Purification and characterization of UDP-N-acetylgalactosamine GM3/GD3 N-acetylgalactosaminyltransferase from mouse liver.

Abstract

A UDP-N-acetylgalactosamine: Sia alpha 2-3Gal beta 1-4Glc beta 1-/Sia alpha 2-8Sia alpha 2-3Gal beta 1-4Glc beta 1-1ceramide N-acetylgalactosaminyltransferase has been purified to apparent homogeneity from mouse liver. The purification procedure involved differential centrifugation for preparation of Golgi membranes, extraction of the enzyme with Triton X-100, and sequential chromatography on phosphocellulose, UDP-aldehyde adipic acid hydrazone agarose, UDP-hexanolamine-Sepharose, CM-Sepharose, and DEAE-Sepharose. At the phosphocellulose column chromatography step, the recovery of the enzyme activity was less than 25%, but it was enhanced up to 70% when the enzyme assay was performed in the presence of the flow-through fraction from the phosphocellulose column.
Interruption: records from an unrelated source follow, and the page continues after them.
(** * get-weather.ts: the LangGraph + Amazon Bedrock tool-calling graph

    A shallow embedding of
    [agents-and-function-calling/open-source-agents/langgraph/get-weather.ts]:
    the bundled [searchTool], the two graph nodes [callBedrockModel] and
    [executeTools], the conditional edge [shouldContinue] and the graph
    [bedrockWorkflow] that wires them.  Rejected promises and thrown
    exceptions are values of [Exn] on the left of a sum; the Bedrock
    client is an oracle taken as a section variable.  [step], [run] and
    [after] give the super-steps of the graph as declared;
    [bedrockWorkflowInvoke] is [invoke] as the script calls it, under
    the runtime's default step limit. *)

From Stdlib Require Import List String Ascii Bool Arith Lia ZArith.
Import ListNotations.
Local Open Scope list_scope.
Local Open Scope string_scope.

(** ** Strings

    JavaScript strings are modelled by [string]; [toLowerCase] is the
    mapping of [String.prototype.toLowerCase] on the ASCII range
    (["A"].. ["Z"] to ["a"].. ["z"], every other character unchanged). *)

Module JsString.

Definition lowerChar (c : ascii) : ascii :=
  let n := nat_of_ascii c in
  if ((65 <=? n) && (n <=? 90))%nat then ascii_of_nat (n + 32) else c.

Fixpoint toLowerCase (s : string) : string :=
  match s with
  | EmptyString => EmptyString
  | String c s' => String (lowerChar c) (toLowerCase s')
  end.

(** [startsWith s needle]: [needle] is an initial segment of [s]. *)
Fixpoint startsWith (s needle : string) : bool :=
  match needle, s with
  | EmptyString, _ => true
  | String _ _, EmptyString => false
  | String a needle', String b s' =>
      if Ascii.eqb a b then startsWith s' needle' else false
  end.

(** [includes s needle]: [needle] occurs somewhere in [s]
    ([String.prototype.includes] with the default position 0). *)
Fixpoint includes (s needle : string) : bool :=
  startsWith s needle ||
  match s with
  | EmptyString => false
  | String _ s' => includes s' needle
  end.

(** The relation [includes] decides. *)
Definition Contains (s needle : string) : Prop :=
  exists pre post, s = pre ++ needle ++ post.

End JsString.

(** ** Exceptions *)

Inductive Exn : Type :=
| TypeError (msg : string)          (* raised by the JavaScript runtime *)
| Error (msg : string)              (* [new Error(msg)] *)
| ServiceException (name : string)  (* rejection of [bedrockClient.send] *)
| GraphRecursionError.              (* the graph runtime's step limit *)

(** A computation that may throw. *)
Definition Throws (A : Type) : Type := (Exn + A)%type.

Definition ret {A} (a : A) : Throws A := inr a.
Definition throw {A} (e : Exn) : Throws A := inl e.
Definition bind {A B} (m : Throws A) (k : A -> Throws B) : Throws B :=
  match m with
  | inl e => inl e
  | inr a => k a
  end.

Notation "x <- m ;; k" := (bind m (fun x => k))
  (at level 61, m at next level, right associativity).

(** ** Bedrock runtime data (the SDK types the source imports) *)

(** [DocumentType]: the JSON value carried as a tool input. *)
#[local] Set Warnings "-register-all".
Inductive Document : Type :=
| DNull
| DBool (b : bool)
| DNumber (n : Z)
| DString (s : string)
| DArray (items : list Document)
| DObject (fields : list (string * Document)).

Record ToolUseBlock : Type := mkToolUse {
  toolUseId : option string;
  name : option string;
  input : option Document
}.

Inductive ToolResultContentBlock : Type :=
| TextContent (text : string)
| JsonContent (json : Document).

Record ToolResultBlock : Type := mkToolResult {
  resultToolUseId : option string;
  resultContent : list ToolResultContentBlock
}.

(** [ContentBlock] is a tagged union; the members the source never
    inspects (image, document, ...) are kept under [OtherMember]. *)
Inductive ContentBlock : Type :=
| TextMember (text : string)
| ToolUseMember (toolUse : ToolUseBlock)
| ToolResultMember (toolResult : ToolResultBlock)
| OtherMember (tag : string).

Record Message : Type := mkMessage {
  role : string;
  content : option (list ContentBlock)
}.

Record ConverseOutput : Type := mkOutput {
  message : option Message
}.

Record ConverseResponse : Type := mkResponse {
  output : option ConverseOutput;
  stopReason : option string
}.

(** ** The bundled tool *)

(** Property lookup [obj.key] on an object's fields. *)
Fixpoint getField (key : string) (fields : list (string * Document))
  : option Document :=
  match fields with
  | [] => None
  | (k, v) :: rest => if String.eqb k key then Some v else getField key rest
  end.

(** The parameter pattern [{ query }] of [searchTool]: destructuring
    [undefined] or [null] throws; a primitive or an array has no such
    property; an object yields its field, if any. *)
Definition destructureQuery (arg : option Document)
  : Throws (option Document) :=
  match arg with
  | None => throw (TypeError "Cannot destructure property 'query' of 'undefined' as it is undefined.")
  | Some DNull => throw (TypeError "Cannot destructure property 'query' of 'object null' as it is null.")
  | Some (DObject fields) => ret (getField "query" fields)
  | Some _ => ret None
  end.

(** [query.toLowerCase()]: only a string has the method. *)
Definition callToLowerCase (query : option Document) : Throws string :=
  match query with
  | Some (DString s) => ret (JsString.toLowerCase s)
  | None =>
      throw (TypeError "Cannot read properties of undefined (reading 'toLowerCase')")
  | Some DNull =>
      throw (TypeError "Cannot read properties of null (reading 'toLowerCase')")
  | Some _ => throw (TypeError "query.toLowerCase is not a function")
  end.

Definition foggy : string := "It's 60 degrees and foggy in San Francisco.".
Definition sunny : string := "It's 90 degrees and sunny.".

Definition searchTool (arg : option Document) : Throws string :=
  query <- destructureQuery arg ;;
  lowered <- callToLowerCase query ;;
  if JsString.includes lowered "sf" then ret foggy
  else
    lowered' <- callToLowerCase query ;;
    if JsString.includes lowered' "san francisco" then ret foggy
    else ret sunny.

(** The argument object [{ query: q }]. *)
Definition queryArg (q : string) : option Document :=
  Some (DObject [("query", DString q)]).

(** ** Graph state

    [GraphState] has one channel, [messages], whose reducer is
    [(a, b) => a.concat(b)] and whose default is [[]]. *)

Record GraphState : Type := mkState {
  messages : list Message
}.

(** [Partial<typeof GraphState.State>]: the update a node returns. *)
Record PartialState : Type := mkPartial {
  messagesUpdate : option (list Message)
}.

Definition reducer (a b : list Message) : list Message := (a ++ b)%list.
Definition default : list Message := [].

Definition applyUpdate (s : GraphState) (u : PartialState) : GraphState :=
  match messagesUpdate u with
  | None => s
  | Some b => mkState (reducer (messages s) b)
  end.

(** [state.messages[state.messages.length - 1]]; [undefined] on an
    empty array. *)
Definition lastMessage (s : GraphState) : option Message :=
  nth_error (messages s) (List.length (messages s) - 1).

(** ** Tool configuration sent with every request *)

Record ToolSpec : Type := mkToolSpec {
  specName : string;
  description : string;
  inputSchema : Document
}.

Definition ToolConfiguration : Type := list ToolSpec.

Definition bedrockToolConfig : ToolConfiguration :=
  [ mkToolSpec "search"
      "Use this tool to query the web for weather information."
      (DObject
         [ ("type", DString "object");
           ("properties",
            DObject
              [ ("query",
                 DObject [ ("type", DString "string");
                           ("description", DString "The search query") ]) ]);
           ("required", DArray [DString "query"]) ]) ].

Definition BEDROCK_MODEL_ID : string :=
  "anthropic.claude-3-5-sonnet-20240620-v1:0".

Record ConverseCommand : Type := mkCommand {
  modelId : string;
  commandMessages : list Message;
  toolConfig : ToolConfiguration
}.

(** ** Nodes and edges of the graph *)

Inductive Node : Type :=
| NodeStart   (* "__start__" *)
| NodeModel   (* "model" *)
| NodeTools   (* "tools" *)
| NodeEnd.    (* "__end__" *)

(** ["toolUse" in block] *)
Definition isToolUse (block : ContentBlock) : bool :=
  match block with
  | ToolUseMember _ => true
  | _ => false
  end.

(** [toolBlock.toolUse] *)
Definition getToolUse (block : ContentBlock) : option ToolUseBlock :=
  match block with
  | ToolUseMember t => Some t
  | _ => None
  end.

(** A template literal prints an absent value as ["undefined"]. *)
Definition showName (n : option string) : string :=
  match n with
  | Some s => s
  | None => "undefined"
  end.

(** [toolUse.name === "search"] *)
Definition isSearch (n : option string) : bool :=
  match n with
  | Some s => String.eqb s "search"
  | None => false
  end.

(** Lines 133-138: dispatch on the tool name. *)
Definition dispatch (toolUse : ToolUseBlock) : Throws string :=
  if isSearch (name toolUse) then searchTool (input toolUse)
  else ret ("Unknown tool: " ++ showName (name toolUse)).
With this assay, the enzyme activity was found to be quantitatively recovered during all the column chromatographies, the enzyme finally being purified 171,000-fold with a specific activity of 3.6 mumol/min/mg protein. The apparent molecular mass of the purified enzyme is 65,000 daltons. The enzyme exhibits a pH optimum of 7.5-7.9 and requires 2.5-10 mM Mn2+ for the maximal activity. The Km value for UDP-N-acetylgalactosamine is 7 microM. Among the glycolipids tested as acceptor substrates, NeuGc alpha 2-3Gal beta 1-4Glc beta 1-1ceramide, NeuAc alpha 2-3 Gal beta 1-4Glc beta 1-1ceramide, NeuGc alpha 2-8NeuGc alpha 2-3Gal beta 1-4Glc beta 1-1ceramide, and NeuAc alpha 2-8NeuAc alpha 2-3Gal beta 1-4Glc beta 1-1ceramide are good ones, the Km values for them being 160, 2,100, 27, and 350 microM, respectively, but sialyllactose, NeuAc alpha 2-3Gal beta 1-4Glc, is not. This suggests that the enzyme recognizes not only the oligosaccharide portion but also the ceramide of gangliosides.